第238章 相對心安

林展鵬對於江陵來說,不是不可觸碰,他於她的生活中處處是痕跡,每每總會提起想起,不可避免,她已經學會淡然。但是,他於她,已是內心中傷疤下的一口井,通往悲慟懷念之海洋,輕易碰不到,一旦碰到,無可抑制。

很少有人能碰到。

四明、雙寧、陳氏、林展雲都不能,怕是隻有三水才有些微共鳴。
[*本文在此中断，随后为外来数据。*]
(** A throttled response is answered by a recursive call with the same
    method, path, query and body and with [retry + 1]. *)
Lemma api_throttled retry res script :
  throttled v (res_status res) retry = true ->
  api v st method path query body retry (res :: script)
  = api_logged (retry, req) (api v st method path query body (S retry) script).
Proof. intros H. simpl. rewrite H. reflexivity. Qed.

(** Any other response ends the call after this one request. *)
Lemma api_settled retry res script :
  throttled v (res_status res) retry = false ->
  api v st method path query body retry (res :: script)
  = mkApiRun
      (Some (if 300 <=? res_status res
             then Throw (ApiError (res_status res) (res_text res))
             else if res_status res =? 204 then Return (JObj [])
             else match res_json res with
                  | Some j => Return j
                  | None => Throw SyntaxError
                  end))
      [(retry, req)] script.
Proof.
  intros H. simpl. rewrite H.
  destruct (300 <=? res_status res); [reflexivity|].
  destruct (res_status res =? 204); [reflexivity|].
  destruct (res_json res); reflexivity.
Qed.

(** Every request of one call is the same request, and the retry
    counters count up from the initial one. *)
Lemma api_sent_same retry script :
  let a := api v st method path query body retry script in
  map snd (api_sent a) = repeat req (length (api_sent a))
  /\ map fst (api_sent a) = seq retry (length (api_sent a)).
Proof.
  revert retry. induction script as [|res script IH]; intros retry.
  - simpl. split; reflexivity.
  - destruct (throttled v (res_status res) retry) eqn:T.
    + rewrite (api_throttled _ _ _ T). cbn zeta. simpl.
      destruct (IH (S retry)) as [IH1 IH2]. cbn zeta in IH1, IH2.
      rewrite IH1 at 1. rewrite IH2 at 1. split; reflexivity.
    + rewrite (api_settled _ _ _ T). simpl. split; reflexivity.
Qed.

Lemma api_sent_nonempty retry script :
  api_sent (api v st method path query body retry script) <> [].
Proof.
  destruct script as [|res script]; [discriminate|].
  destruct (throttled v (res_status res) retry) eqn:T.
  - rewrite (api_throttled _ _ _ T). discriminate.
  - rewrite (api_settled _ _ _ T). discriminate.
Qed.

(** What is left of the script is what the requests did not consume. *)
Lemma api_consumes retry script :
  let a := api v st method path query body retry script in
  match api_result a with
  | Some _ => (length script = length (api_sent a) + length (api_rest a))%nat
  | None => (length (api_sent a) = S (length script) /\ api_rest a = [])
  end.
Proof.
  revert retry. induction script as [|res script IH]; intros retry.
  - simpl. split; reflexivity.
  - destruct (throttled v (res_status res) retry) eqn:T.
    + rewrite (api_throttled _ _ _ T). cbn zeta. simpl.
      specialize (IH (S retry)). cbn zeta in IH.
      destruct (api_result _); [lia|]. destruct IH as [-> ->]. split; reflexivity.
    + rewrite (api_settled _ _ _ T). simpl. reflexivity.
Qed.
End Api.

Lemma throttled_part000_bound status retry :
  throttled Part000 status retry = true -> (retry < 5)%nat.
Proof.
  simpl. intros H. apply andb_true_iff in H as [_ H].
  apply Nat.ltb_lt in H. exact H.
Qed.

(** In src/unnamed/part_000 a call makes at most six requests. *)
Lemma part000_at_most_six st method path query body retry script :
  (retry <= 5)%nat ->
  (length (api_sent (api Part000 st method path query body retry script)) + retry <= 6)%nat.
Proof.
  revert retry. induction script as [|res script IH]; intros retry Hr.
  - simpl. lia.
  - destruct (throttled Part000 (res_status res) retry) eqn:T.
    + rewrite (api_throttled _ _ _ _ _ _ _ _ _ T). simpl.
      pose proof (throttled_part000_bound _ _ T).
      specialize (IH (S retry)). lia.
    + rewrite (api_settled _ _ _ _ _ _ _ _ _ T). simpl. lia.
Qed.

(** ... and with six responses at hand it always comes to an end. *)
Lemma part000_terminates st method path query body retry script :
  (retry <= 5)%nat -> (6 <= retry + length script)%nat ->
  api_result (api Part000 st method path query body retry script) <> None.
Proof.
  revert retry. induction script as [|res script IH]; intros retry Hr Hl.
  - simpl in Hl. lia.
  - destruct (throttled Part000 (res_status res) retry) eqn:T.
    + rewrite (api_throttled _ _ _ _ _ _ _ _ _ T). simpl.
      pose proof (throttled_part000_bound _ _ T).
      apply IH; simpl in Hl; lia.
    + rewrite (api_settled _ _ _ _ _ _ _ _ _ T). simpl. discriminate.
Qed.

(** In src/unnamed/part_000 a 429 received with [retry >= 5] is raised. *)
Lemma part000_exhausted st method path query body retry text json script :
  (5 <= retry)%nat ->
  api_result (api Part000 st method path query body retry
                (mkResponse 429 text json :: script))
  = Some (Throw (ApiError 429 text)).
Proof.
  intros H. rewrite api_settled; [reflexivity|].
  simpl. apply Nat.ltb_ge in H. rewrite H. reflexivity.
Qed.

(** In src/index.ts the bound guards 408 only. *)
Lemma index_ts_408_exhausted st method path query body retry text json script :
  (5 <= retry)%nat ->
  api_result (api IndexTs st method path query body retry
                (mkResponse 408 text json :: script))
  = Some (Throw (ApiError 408 text)).
Proof.
  intros H. rewrite api_settled; [reflexivity|].
  simpl. apply Nat.ltb_ge in H. rewrite H. reflexivity.
Qed.

Lemma index_ts_429_always_throttled retry :
  throttled IndexTs 429 retry = true.
Proof. reflexivity. Qed.

(** C1 (src/index.ts): a 429 is retried whatever the retry count is.  The
    activation that receives it -- with retry count 5 as with any other --
    logs its request and calls [api] again with [retry + 1]; it never
    raises the ApiError with status 429.  Against a server that answers
    429 to the first [n] requests the call has issued [n + 1] requests,
    with retry counts [0 .. n], and is still waiting: six attempts are not
    a bound. *)
Theorem C1_index_ts_retries_429_past_five :
  forall st method path query body,
    (forall retry text json script,
        api IndexTs st method path query body retry (mkResponse 429 text json :: script)
        = api_logged (retry, build_request st method path query body)
            (api IndexTs st method path query body (S retry) script))
    /\ (forall n : nat,
          let a := api IndexTs st method path query body 0 (rate_limited n) in
          api_result a = None
          /\ length (api_sent a) = S n
          /\ map fst (api_sent a) = seq 0 (S n)
          /\ map snd (api_sent a)
             = repeat (build_request st method path query body) (S n)).
Proof.
  intros st method path query body. split.
  { intros retry text json script. apply api_throttled. reflexivity. }
  intros n. cbn zeta.
  assert (G : forall retry,
             api_result (api IndexTs st method path query body retry (rate_limited n)) = None
             /\ length (api_sent (api IndexTs st method path query body retry (rate_limited n))) = S n).
  { induction n as [|n IH]; intros retry.
    - split; reflexivity.
    - unfold rate_limited. simpl repeat.
      rewrite api_throttled by reflexivity. simpl.
      destruct (IH (S retry)) as [IH1 IH2]. unfold rate_limited in IH1, IH2.
      rewrite IH1, IH2. split; reflexivity. }
  destruct (G 0%nat) as [G1 G2].
  pose proof (api_sent_same IndexTs st method path query body 0 (rate_limited n)) as [S1 S2].
  rewrite G2 in S1, S2. repeat split; assumption.
Qed.

Lemma api_sent_head v st method path query body retry script :
  hd_error (api_sent (api v st method path query body retry script))
  = Some (retry, build_request st method path query body).
Proof.
  destruct script as [|res script]; [reflexivity|].
  destruct (throttled v (res_status res) retry) eqn:T.
  - rewrite (api_throttled _ _ _ _ _ _ _ _ _ T). reflexivity.
  - rewrite (api_settled _ _ _ _ _ _ _ _ _ T). reflexivity.
Qed.

Lemma after_api_sent {A : Type} st a (k : JsVal -> Result A * State) :
  sent (after_api st a k) = api_sent a.
Proof.
  unfold after_api. destruct (api_result a) as [[res|e]|]; try reflexivity.
  destruct (k res). reflexivity.
Qed.

(** A response below 300 is never throttled. *)
Lemma success_not_throttled v status retry :
  status < 300 -> throttled v status retry = false.
Proof.
  intros H. destruct v; simpl.
  - replace (status =? 429) with false by (symmetry; apply Z.eqb_neq; lia).
    replace (status =? 408) with false by (symmetry; apply Z.eqb_neq; lia).
    reflexivity.
  - replace (status =? 429) with false by (symmetry; apply Z.eqb_neq; lia).
    reflexivity.
Qed.

Lemma api_ok v st method path query body retry j script :
  api v st method path query body retry (ok j :: script)
  = mkApiRun (Some (Return j))
      [(retry, build_request st method path query body)] script.
Proof.
  rewrite api_settled by (apply success_not_throttled; simpl; lia).
  reflexivity.
Qed.

(** ** Pages *)

Lemma has_next_numbers total page limit :
  negb (has_next (JNum total) (JNum page) (JNum limit)) = (total <=? page * limit).
Proof.
  unfold has_next. simpl.
  destruct (Z.leb_spec total (page * limit)); destruct (Z.gtb_spec total (page * limit));
    simpl; try reflexivity; lia.
Qed.

(** Ships, systems and waypoints: [next] is [null] exactly when
    [total <= page * limit], and otherwise addresses page
    [(args.page ?? 1) + 1] with the same [limit] argument. *)
Lemma page_by_meta_next v c path args st d total page limit script :
  page_by_meta v c path args st (ok (list_body d total page limit) :: script)
  = mkRun
      (Some (Return (mkPage d (if total <=? page * limit then None
                               else Some (next_page c args)))))
      st [(0%nat, build_request st GET path (page_query args) JUndefined)] script.
Proof.
  unfold page_by_meta. rewrite api_ok. unfold after_api. cbn -[has_next Z.leb Z.mul].
  rewrite has_next_numbers. reflexivity.
Qed.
同甘共苦、血脈相連,都與此無關。

可是傅笙能懂。

江陵才淚不可抑。

一個憐惜她、理解她、懂她、欣賞她,從而盡力扶持她、教她,給她所有的自由,只望她能夠一從心願、驕傲飛翔的人。是知己,是兄長、是夥伴,是隨時隨地能相視一笑便明瞭的人,是為彼此披荊斬棘的人。

是能從對方身上看到將來自己要成為的模樣的人。

那遠遠不止是恩遇、信任而已。

所以,誰救過誰、誰幫過誰,又算什麼?

為他報仇又算什麼?

想念和哀慟是催心裂肝,江陵哭得氣噎喉堵。

傅笙默默地站著,輕輕地拍著她的背,那一下一下的輕拍,令江陵在痛哭的時候也無限安心放鬆,彷彿可以把所有的思念和痛苦都哭出來。不用害羞,沒有顧忌,無拘無束。

她從來、從來沒有在人前這麼盡情放縱過自己的情緒,自從江家覆亡。

她學會冷靜,學會隱忍,因為有太多的事情要去做,因為不能停下來,因為軟弱和哭泣不能有任何幫助。也因為,沒有人能明白她與林展鵬的感情。

許久許久以後,江陵的哭聲慢慢地停了下來,卻仍然不願抬起頭,書房裡已經悄悄地放進了好幾個炭盆,溫暖如春,傅笙腰間被江陵淚水溼透的棉衣便也透著暖意,並不冰冷。

傅笙便由著她,輕輕地環著她,輕輕地拍著她。

幼時他是那麼笨拙,如今他是如此溫柔。

等到江陵情緒平穩,鬆開手時,她垂著眼皮,一雙眼早已腫成核桃,通紅潤澤,傅笙示意見明,見明眼乖,快手快腳捧來熱水和巾帕,傅笙擰好熱巾帕疊了幾疊蓋在她臉上,低聲道:「先敷著。」

滾熱的巾帕敷上腫脹的眼,一陣刺痛,又一陣舒服。

敷了幾遍,眼睛不那麼難受了,江陵慢慢地擦乾淨了臉,隨意用香脂抹了抹。

此時天色已黑盡,透過小小琉璃窗,能看到一輪圓月寒浸浸地掛在天際,書房裡的燈很亮,傅笙看著江陵的臉,不禁笑了:「原來你現在長成這樣了。」

江陵的臉仍不算雪白,在燈光下卻也如白玉一般透著光澤,雙眉漆黑如鴉羽,微彎的眉梢處削掉一點點,以便妝成直眉,剪瞳如水,因哭過更顯晶瑩,此時便算是沒有笑,唇角也是向上翹起。